_EXERCISE PROMPT_:
Report all lines below with the word "From".

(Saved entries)
------------------------------------
(* ===== verification/VgiRegions.v ===== *)
(** * VgiRegions: the shared memory regions an adapter serves

    An adapter is told of at most [maxTargetsPerAdapter] regions, one for a target
    and one for a place in memory, whatever the order in which registrations,
    answers, timeouts and boots come; a region in use is never taken away. *)
From S2P Require Import Prelude Regex JsMap WasmModule S3 Vgi VgiRequests.
From stdpp Require Import base tactics list gmap strings.
From Stdlib Require Import ZArith Lia.
Open Scope Z_scope.

(** ** Maps in insertion order *)

Section Maps.
Context {K V : Type} `{EqDecision K}.
Implicit Types m : list (K * V).

Lemma mget_elem k v m : NoDup (keys m) -> ((k, v) ∈ m <-> mget k m = Some v).
Proof.
  induction m as [|[k' v'] m IH]; intros Hd; [split; [by intros ?%not_elem_of_nil|done]|].
  apply NoDup_cons in Hd as [Hn Hd]. rewrite elem_of_cons. cbn. case_decide as E; [subst k'|].
  - split; [|intros [= ->]; by left]. intros [[= ->]|Hin]; [done|]. exfalso. apply Hn.
    apply list_elem_of_fmap. by exists (k, v).
  - rewrite <- IH by done. split; [|by right]. intros [[= -> ->]|Hin]; done.
Qed.

Lemma length_mset k v m : length (mset k v m) = if mhas k m then length m else S (length m).
Proof.
  unfold mhas. induction m as [|[k' v'] m IH]; [done|]. cbn. case_decide as E; [done|]. cbn. rewrite IH.
  by case_bool_decide.
Qed.
Lemma length_mdelete k m : (length (mdelete k m) <= length m)%nat.
Proof. induction m as [|[k' v'] m IH]; cbn; [done|]. case_decide; cbn; lia. Qed.
Lemma length_mdelete_Some k v m : mget k m = Some v -> length m = S (length (mdelete k m)).
Proof. induction m as [|[k' v'] m IH]; cbn; [done|]. case_decide; [done|]. intros Hk. cbn. by rewrite <- IH. Qed.
Lemma step_run r s s' : bridge_step parse_URL page_href page_origin opts max r s s' -> workers_run s -> workers_run s'.
Proof.
  destruct 1.
  - apply quiet_run, quiet_ensure.
  - apply run_spawn.
  - apply run_worker_message.
  - apply quiet_run, quiet_queue_step.
  - apply quiet_run, quiet_timeout.
Qed.

Lemma initial_run : workers_run initial_bridge.
Proof.
  split; cbn; [intros b bt Hb; cbn in Hb; by rewrite lookup_empty in Hb|intros w b Hin; by apply not_elem_of_nil in Hin|intros w u; by rewrite lookup_empty].
Qed.

(** *** When a worker becomes known *)

Lemma quiet_workers (m : JS Bridge unit) s : quiet m -> fresh_boots s -> workers (m s).2 = workers s.
Proof. intros Hm Hs. apply (fr_workers s), Hm, frame_refl, Hs. Qed.

(** A worker is new among those known only after its message that it is ready. *)
Lemma message_workers w m s u w' : workers_run s -> workers (on_worker_message w m s).2 !! u = Some w' ->
  workers s !! u = Some w' \/ w' = w /\ wm_type m = "vgi-ready"%string.
Proof.
  intros Hs. set (I := fun s' => fresh_boots s' /\ forall u w', workers s' !! u = Some w' ->
    workers s !! u = Some w' \/ w' = w /\ wm_type m = "vgi-ready"%string).
  assert (forall m' : JS Bridge unit, quiet m' -> preserves I m') as Hq.
  { intros m' Hm s' [Hf HI]. split; [apply (fr_fresh s'), Hm, frame_refl, Hf|]. by rewrite quiet_workers. }
  enough (preserves I (on_worker_message w m)) as H by (apply (H s); split; [apply Hs|by left]).
  unfold on_worker_message. apply preserves_bind; [apply preserves_gets|]. intros bs.
  apply preserves_bind; [apply preserves_gets|]. intros ks. apply preserves_bind.
  2: { intros _. apply preserves_for_of. intros k. apply Hq, quiet_adapter_message. }
  apply preserves_for_of. intros [w1 b]. cbn. unfold on_boot_message. apply preserves_bind; [apply preserves_gets|].
  intros [bt|]; [|apply preserves_ret]. destruct (String.eqb_spec (wm_type m) "vgi-ready") as [E|N].
  - apply preserves_bind; [|intros _; apply Hq, quiet_settle_boot]. destruct (b_kind bt) as [o bf|k r app].
    + apply preserves_modify. intros s' [Hf HI]. split; [exact Hf|]. cbn.
      intros u1 w2 [[<- <-]|[N Hw]]%lookup_insert_Some; [by right|by apply HI].
    + apply Hq. intros s0. unfold set_entry. hush.
  - apply Hq. intros s0. unfold forward. hush.
Qed.

Lemma spawn_workers fetch w b s : workers_run s -> workers (spawn_settled parse_URL page_href page_origin fetch w b s).2 = workers s.
Proof.
  intros Hs. unfold spawn_settled. unfold bind at 1, gets at 1. destruct (boots s !! b) as [bt|] eqn:Hb; [|done].
  destruct (b_phase bt); [|done..].
  assert (workers (match spawnWorker parse_URL page_href page_origin fetch (b_url bt) with
    | Normal script => modify (add_spawned (w, script)) ;;; handshake b w bt
    | Thrown _ => settle_boot b false
    end s).2 = workers s) as H.
  { destruct (spawnWorker _ _ _ _ _); [done|]. apply quiet_workers; [apply quiet_settle_boot|apply Hs]. }
  destruct (b_kind bt) as [o bf|k r [app|]]; [exact H|done|exact H].
Qed.

(** A worker that is known runs the script it is known for. *)
Lemma known_workers_run ids s w u : bridge_run parse_URL page_href page_origin opts max ids s -> workers s !! u = Some w -> runs s w u.
Proof.
  intros Hr. apply wr_workers. induction Hr as [|ids s r s' _ IH Hstep]; [apply initial_run|by apply (step_run r s)].
Qed.
End Run.
(* ===== verification/VgiLink.v ===== *)
(** * VgiLink: the engine's calls and the page's bridge together
    ([vgi_wasm_ensure_worker] of [lib/js-stubs.js], [vgi/webworker-bridge.ts])

    [VgiEnsure] has one call of the engine, with what it finds at its looks as an
    argument; [Vgi] has the bridge, which writes signals.  Here any number of calls run
    next to the bridge.  A call creates a shared buffer for the answer, named by a number
    that is also the id of its request, posts the request to the page, and looks at the
    buffer again and again; requests of different threads reach the bridge in any order.
    Every look and store is a step. *)
From S2P Require Import Prelude Regex JsMap WasmModule S3 Vgi VgiRequests VgiRegions VgiEnsure VgiScripts VgiServed.
From stdpp Require Import base tactics list gmap strings functions.
From Stdlib Require Import ZArith Lia.
Open Scope Z_scope.

(** ** Signals are only added *)

Section Grows.
Context (parse_URL : string -> string -> Outcome (string * string)) (page_href page_origin : string)
  (opts : VgiWebWorkerBridgeOptions) (max : Z).

Definition signalled (x : Z * Z) (s : Bridge) : Prop := x ∈ signals s.
Abbreviation keeps_signal_of x m := (preserves (signalled x) m).

Lemma silent x (f : Bridge -> Bridge) : (forall s, signals (f s) = signals s) -> keeps_signal_of x (modify f).
Proof. intros H. apply preserves_modify. intros s. unfold signalled. by rewrite H. Qed.

Lemma signal_grows x r v : keeps_signal_of x (signal r v).
Proof. apply preserves_modify. intros s Hs. unfold signalled. cbn. apply elem_of_app. by left. Qed.

Create HintDb grows.
#[local] Hint Resolve signal_grows : grows.

(** Goes through a handler. *)
Ltac grows := repeat first
  [ solve [auto 1 with grows nocore]
  | apply preserves_ret | apply preserves_gets | apply preserves_throw
  | apply preserves_bind; [|intros ?]
  | apply preserves_for_of; intros ?
  | solve [apply silent; intros ?; repeat case_match; reflexivity]
  | match goal with |- preserves _ (match ?x with _ => _ end) => destruct x eqn:? end ].

Lemma finish_grows x k r u t o b : keeps_signal_of x (finish k r u t o b).
Proof. unfold finish, ensureAdapterRegion, set_entry. grows. Qed.
#[local] Hint Resolve finish_grows : grows.

Lemma joiner_grows x ok k j : keeps_signal_of x (settle_joiner ok k j).
Proof. unfold settle_joiner. grows. Qed.
#[local] Hint Resolve joiner_grows : grows.

Lemma settle_boot_grows x b ok : keeps_signal_of x (settle_boot b ok).
Proof. unfold settle_boot. grows. Qed.

Lemma settled_grows x k e op v : keeps_signal_of x (operation_settled k e op v).
Proof. unfold operation_settled, set_entry. grows. Qed.
#[local] Hint Resolve settle_boot_grows settled_grows : grows.

Lemma queue_grows x l1 l2 k : keeps_signal_of x (queue_step max l1 l2 k).
Proof. unfold queue_step, start_operation, rebind, next_touch, set_entry, post_to. grows. Qed.

Lemma boot_message_grows x w b m : keeps_signal_of x (on_boot_message w b m).
Proof. unfold on_boot_message, remove_listener, forward, set_entry. grows. Qed.

Lemma adapter_message_grows x m k : keeps_signal_of x (on_adapter_message m k).
Proof. unfold on_adapter_message, registration_settled, forward. grows. Qed.
#[local] Hint Resolve boot_message_grows adapter_message_grows : grows.

Lemma bridge_step_grows x r s s' : bridge_step parse_URL page_href page_origin opts max r s s' ->
  signalled x s -> signalled x s'.
Proof.
  intros Hs. revert s s' Hs. assert (forall (m : JS Bridge unit) s, keeps_signal_of x m -> signalled x s -> signalled x (m s).2) as H
    by (intros m s Hm; apply Hm).
  intros s s' [r' s0|fetch w b s0 _ _|w m s0|l1 l2 k s0|k s0]; apply H.
  - unfold on_ensure, on_adapter_request, on_plain_request, lift_b, start_boot, join_boot, next_touch. grows.
  - unfold spawn_settled, handshake, set_phase, post_to. grows.
  - unfold on_worker_message. grows.
  - apply queue_grows.
  - unfold registration_timeout, registration_settled. grows.
Qed.
End Grows.

(** ** Calls and bridge *)

(** Where a call of [vgi_wasm_ensure_worker] is: at its look at the ready flag, at
    [postMessage], at the look of its loop after [waited] milliseconds, at the look that
    tells success, at the store of the flag, or returned. *)
Inductive EnsurePc :=
| E_start
| E_post
| E_poll (readySab waited : Z)
| E_answer (readySab : Z)
| E_publish (readySab : Z)
| E_done (result : Z).

(** [ec_flag] and [ec_looks]: what the call found at its looks at the flag and at the answer. *)
Record EnsureCall := {
  ec_location : string; ec_offset : Z; ec_pc : EnsurePc; ec_flag : Z; ec_looks : list Z
}.

(** [lk_transit]: messages posted and not dispatched yet; [lk_asked]: all posted;
    [lk_said]: the messages of workers the bridge was handed. *)
Record Link := {
  lk_ready : gmap Z Z;                (** the ready lane of the region at an offset *)
  lk_transit : list EnsureRequest;
  lk_asked : list EnsureRequest;
  lk_calls : list EnsureCall;
  lk_said : list (Z * WorkerMessage);
  lk_bridge : Bridge
}.

Definition put_calls (cs : list EnsureCall) (l : Link) : Link :=
  {| lk_ready := lk_ready l; lk_transit := lk_transit l; lk_asked := lk_asked l; lk_calls := cs; lk_said := lk_said l; lk_bridge := lk_bridge l |}.
Definition set_flag (o v : Z) (l : Link) : Link :=
  {| lk_ready := <[o := v]> (lk_ready l); lk_transit := lk_transit l; lk_asked := lk_asked l; lk_calls := lk_calls l;
     lk_said := lk_said l; lk_bridge := lk_bridge l |}.
Definition post_ensure (r : EnsureRequest) (l : Link) : Link :=
  {| lk_ready := lk_ready l; lk_transit := lk_transit l ++ [r]; lk_asked := lk_asked l ++ [r]; lk_calls := lk_calls l;
     lk_said := lk_said l; lk_bridge := lk_bridge l |}.
Definition set_bridge (transit : list EnsureRequest) (s : Bridge) (l : Link) : Link :=
  {| lk_ready := lk_ready l; lk_transit := transit; lk_asked := lk_asked l; lk_calls := lk_calls l; lk_said := lk_said l;
     lk_bridge := s |}.

Definition worker_says (w : Z) (m : WorkerMessage) (l : Link) : Link :=
  {| lk_ready := lk_ready l; lk_transit := lk_transit l; lk_asked := lk_asked l; lk_calls := lk_calls l;
     lk_said := lk_said l ++ [(w, m)]; lk_bridge := (on_worker_message w m (lk_bridge l)).2 |}.

Definition initial_link : Link :=
  {| lk_ready := ∅; lk_transit := []; lk_asked := []; lk_calls := []; lk_said := []; lk_bridge := initial_bridge |}.

Definition flag_of (o : Z) (l : Link) : Z := default 0 (lk_ready l !! o).

(** What is in the answer's buffer: 0, or what the bridge stored last. *)
Definition answer_of (r : Z) (s : Bridge) : Z :=
  foldl (fun v p => if p.1 =? r then p.2 else v) 0 (signals s).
------------------------------------
_RESPONSE TO THE EXERCISE_:
From S2P Require Import Prelude Regex JsMap WasmModule S3 Vgi VgiRequests.
From stdpp Require Import base tactics list gmap strings.
From Stdlib Require Import ZArith Lia.
From S2P Require Import Prelude Regex JsMap WasmModule S3 Vgi VgiRequests VgiRegions VgiEnsure VgiScripts VgiServed.
From stdpp Require Import base tactics list gmap strings functions.
From Stdlib Require Import ZArith Lia.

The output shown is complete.